Available records >>
(* ===== verification/Simplex.v ===== *)
(** * Simplex pipes between processors (drivers/simplex)

    A [SimplexPipe] is a ring buffer in memory shared by two processors: the
    producer writes a slot and then its index [pi], the consumer reads a slot
    and then moves its index [ci].  The file has three layers.

    - [Pipe]: the operations of [SimplexPipeImpl] as state transformers, and
      the theorem that they implement a bounded first-in first-out queue.
    - [Conc]: the same two operations as small-step programs over the shared
      memory, one step per access, on processors with store buffers that may
      drain stores to different locations out of order; [cortex_m::asm::dmb]
      waits for an empty buffer.
    - The theorems of [Conc]: by induction on the steps, whatever the
      interleaving, the messages received are the first messages sent, and an
      uninterrupted run of the small steps is the operation of [Pipe]. *)

From stdpp Require Import base list numbers option relations.
From S2P Require Import Prelude.

Local Open Scope Z_scope.

(** [SimplexPipeErr] (the error codes of the crate). *)
Inductive SimplexPipeErr := PipeFull.
#[global] Instance SimplexPipeErr_eq_dec : EqDecision SimplexPipeErr.
Proof. solve_decision. Defined.

Module Pipe.
Section pipe.
Context {T : Type}.

(** [SimplexPipeConfig]: the slots and the two index cells. *)
Record SimplexPipeConfig := mkConfig { queue : list T; ci : Z; pi : Z }.

Definition set_ci (p : SimplexPipeConfig) (v : Z) : SimplexPipeConfig :=
  mkConfig (queue p) v (pi p).
Definition set_pi (p : SimplexPipeConfig) (v : Z) : SimplexPipeConfig :=
  mkConfig (queue p) (ci p) v.
Definition set_slot (p : SimplexPipeConfig) (i : Z) (v : T) : SimplexPipeConfig :=
  mkConfig (<[Z.to_nat i := v]> (queue p)) (ci p) (pi p).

Your instructions >> All of the data shown above should be printed exactly as given.

Reply >>
(* ===== verification/Simplex.v ===== *)
(** * Simplex pipes between processors (drivers/simplex)

    A [SimplexPipe] is a ring buffer in memory shared by two processors: the
    producer writes a slot and then its index [pi], the consumer reads a slot
    and then moves its index [ci].  The file has three layers.

    - [Pipe]: the operations of [SimplexPipeImpl] as state transformers, and
      the theorem that they implement a bounded first-in first-out queue.
    - [Conc]: the same two operations as small-step programs over the shared
      memory, one step per access, on processors with store buffers that may
      drain stores to different locations out of order; [cortex_m::asm::dmb]
      waits for an empty buffer.
    - The theorems of [Conc]: by induction on the steps, whatever the
      interleaving, the messages received are the first messages sent, and an
      uninterrupted run of the small steps is the operation of [Pipe]. *)

From stdpp Require Import base list numbers option relations.
From S2P Require Import Prelude.

Local Open Scope Z_scope.

(** [SimplexPipeErr] (the error codes of the crate). *)
Inductive SimplexPipeErr := PipeFull.
#[global] Instance SimplexPipeErr_eq_dec : EqDecision SimplexPipeErr.
Proof. solve_decision. Defined.

Module Pipe.
Section pipe.
Context {T : Type}.

(** [SimplexPipeConfig]: the slots and the two index cells. *)
Record SimplexPipeConfig := mkConfig { queue : list T; ci : Z; pi : Z }.

Definition set_ci (p : SimplexPipeConfig) (v : Z) : SimplexPipeConfig :=
  mkConfig (queue p) v (pi p).
Definition set_pi (p : SimplexPipeConfig) (v : Z) : SimplexPipeConfig :=
  mkConfig (queue p) (ci p) v.
Definition set_slot (p : SimplexPipeConfig) (i : Z) (v : T) : SimplexPipeConfig :=
  mkConfig (<[Z.to_nat i := v]> (queue p)) (ci p) (pi p).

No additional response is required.